'''

(** * A shallow embedding of the Slack messaging bot

    Source files: [src/utils/slack.js] (the messaging core) and
    [src/server.js] (the Express routes in front of it).

    The development has three layers.

    - [JS]: the fragment of the JavaScript built-ins the code relies on:
      [String.prototype.split], [Number] and [parseFloat] on strings, and the
      [Date] constructor with its calendar arithmetic (ECMA-262, section
      "Date Objects").
    - [Slack]: [src/utils/slack.js], written in a small state-and-exception
      monad over a world made of the process-wide [messageCache], the wall
      clock read by [Date.now()] and the trace of network requests and
      back-off sleeps.  The remote platform is an arbitrary function from the
      trace so far and the request to a reply.
    - [Server]: the five route handlers of [src/server.js].

    Theorems follow the definitions. *)

From Stdlib Require Import Ascii String ZArith QArith Qabs Lia Lqa.
From stdpp Require Import base strings list gmap pretty.

Local Open Scope Z_scope.

(* ===================================================================== *)
(** ** JavaScript built-ins                                               *)
(* ===================================================================== *)

Module JS.

(** A JavaScript number as the date code sees it: an exact integer or
    [NaN].  Every number that [parseDateTime] builds from digit strings is a
    non-negative integer, so binary64 rounding plays no role below the
    [TimeClip] range (8.64e15 < 2^53), and above it the result is [NaN] in
    both readings. *)
Inductive jsnum : Set :=
| Num (z : Z)
| NaN.

Definition isNaN (n : jsnum) : bool :=
  match n with NaN => true | Num _ => false end.

(** [!n] for a number: [0] and [NaN] are falsy. *)
Definition falsy (n : jsnum) : bool :=
  match n with NaN => true | Num z => z =? 0 end.

(** *** Strings *)

Definition is_digit (c : ascii) : bool :=
  let n := nat_of_ascii c in ((48 <=? n) && (n <=? 57))%nat.

Definition digit_val (c : ascii) : Z := Z.of_nat (nat_of_ascii c) - 48.

Fixpoint all_digits (s : string) : bool :=
  match s with
  | EmptyString => true
  | String c s' => is_digit c && all_digits s'
  end.

Fixpoint digits_val (acc : Z) (s : string) : Z :=
  match s with
  | EmptyString => acc
  | String c s' => digits_val (10 * acc + digit_val c) s'
  end.

(** Characters that can occur in some [StringNumericLiteral]: white space,
    digits, sign, point, exponent mark, the letters of [Infinity], and the
    prefixes and digits of the [0x], [0o] and [0b] forms.  Bytes above 127
    may belong to a Unicode white-space character. *)
Definition numeric_char (c : ascii) : bool :=
  let n := nat_of_ascii c in
  is_digit c
  || (127 <? n)%nat
  || ((9 <=? n) && (n <=? 13))%nat
  || bool_decide (c ∈ [" "; "+"; "-"; "."; "e"; "E"; "I"; "n"; "f"; "i"; "t"; "y";
                        "x"; "X"; "o"; "O"; "a"; "b"; "c"; "d"; "A"; "B"; "C"; "D";
                        "F"]%char).

Fixpoint all_numeric_chars (s : string) : bool :=
  match s with
  | EmptyString => true
  | String c s' => numeric_char c && all_numeric_chars s'
  end.

(** [Number(s)] for a string [s] (ECMA-262 [StringToNumber]), on the fragment
    the embedding covers: the empty string is [0], a string of decimal digits
    is its value, and a string holding a character that no numeric literal
    can contain is [NaN].  Every other string (signs, fractions, exponents,
    [Infinity], non-decimal literals, surrounding white space) is outside the
    fragment: [None]. *)
Definition Number_ (s : string) : option jsnum :=
  match s with
  | EmptyString => Some (Num 0)
  | _ =>
      if all_digits s then Some (Num (digits_val 0 s))
      else if all_numeric_chars s then None
      else Some NaN
  end.

(** [s.split(sep)] for a one-character separator. *)
Fixpoint split (sep : ascii) (s : string) : list string :=
  match s with
  | EmptyString => [EmptyString]
  | String c s' =>
      if bool_decide (c = sep) then EmptyString :: split sep s'
      else match split sep s' with
           | x :: xs => String c x :: xs
           | [] => [String c EmptyString]
           end
  end.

'''

- **WHAT IS NEEDED**: Go through the data and return every record exactly.

- **EXERCISE RESULT**:
(** * A shallow embedding of the Slack messaging bot

    Source files: [src/utils/slack.js] (the messaging core) and
    [src/server.js] (the Express routes in front of it).

    The development has three layers.

    - [JS]: the fragment of the JavaScript built-ins the code relies on:
      [String.prototype.split], [Number] and [parseFloat] on strings, and the
      [Date] constructor with its calendar arithmetic (ECMA-262, section
      "Date Objects").
    - [Slack]: [src/utils/slack.js], written in a small state-and-exception
      monad over a world made of the process-wide [messageCache], the wall
      clock read by [Date.now()] and the trace of network requests and
      back-off sleeps.  The remote platform is an arbitrary function from the
      trace so far and the request to a reply.
    - [Server]: the five route handlers of [src/server.js].

    Theorems follow the definitions. *)

From Stdlib Require Import Ascii String ZArith QArith Qabs Lia Lqa.
From stdpp Require Import base strings list gmap pretty.

Local Open Scope Z_scope.

(* ===================================================================== *)
(** ** JavaScript built-ins                                               *)
(* ===================================================================== *)

Module JS.

(** A JavaScript number as the date code sees it: an exact integer or
    [NaN].  Every number that [parseDateTime] builds from digit strings is a
    non-negative integer, so binary64 rounding plays no role below the
    [TimeClip] range (8.64e15 < 2^53), and above it the result is [NaN] in
    both readings. *)
Inductive jsnum : Set :=
| Num (z : Z)
| NaN.

Definition isNaN (n : jsnum) : bool :=
  match n with NaN => true | Num _ => false end.

(** [!n] for a number: [0] and [NaN] are falsy. *)
Definition falsy (n : jsnum) : bool :=
  match n with NaN => true | Num z => z =? 0 end.

(** *** Strings *)

Definition is_digit (c : ascii) : bool :=
  let n := nat_of_ascii c in ((48 <=? n) && (n <=? 57))%nat.

Definition digit_val (c : ascii) : Z := Z.of_nat (nat_of_ascii c) - 48.

Fixpoint all_digits (s : string) : bool :=
  match s with
  | EmptyString => true
  | String c s' => is_digit c && all_digits s'
  end.

Fixpoint digits_val (acc : Z) (s : string) : Z :=
  match s with
  | EmptyString => acc
  | String c s' => digits_val (10 * acc + digit_val c) s'
  end.

(** Characters that can occur in some [StringNumericLiteral]: white space,
    digits, sign, point, exponent mark, the letters of [Infinity], and the
    prefixes and digits of the [0x], [0o] and [0b] forms.  Bytes above 127
    may belong to a Unicode white-space character. *)
Definition numeric_char (c : ascii) : bool :=
  let n := nat_of_ascii c in
  is_digit c
  || (127 <? n)%nat
  || ((9 <=? n) && (n <=? 13))%nat
  || bool_decide (c ∈ [" "; "+"; "-"; "."; "e"; "E"; "I"; "n"; "f"; "i"; "t"; "y";
                        "x"; "X"; "o"; "O"; "a"; "b"; "c"; "d"; "A"; "B"; "C"; "D";
                        "F"]%char).

Fixpoint all_numeric_chars (s : string) : bool :=
  match s with
  | EmptyString => true
  | String c s' => numeric_char c && all_numeric_chars s'
  end.

(** [Number(s)] for a string [s] (ECMA-262 [StringToNumber]), on the fragment
    the embedding covers: the empty string is [0], a string of decimal digits
    is its value, and a string holding a character that no numeric literal
    can contain is [NaN].  Every other string (signs, fractions, exponents,
    [Infinity], non-decimal literals, surrounding white space) is outside the
    fragment: [None]. *)
Definition Number_ (s : string) : option jsnum :=
  match s with
  | EmptyString => Some (Num 0)
  | _ =>
      if all_digits s then Some (Num (digits_val 0 s))
      else if all_numeric_chars s then None
      else Some NaN
  end.

(** [s.split(sep)] for a one-character separator. *)
Fixpoint split (sep : ascii) (s : string) : list string :=
  match s with
  | EmptyString => [EmptyString]
  | String c s' =>
      if bool_decide (c = sep) then EmptyString :: split sep s'
      else match split sep s' with
           | x :: xs => String c x :: xs
           | [] => [String c EmptyString]
           end
  end.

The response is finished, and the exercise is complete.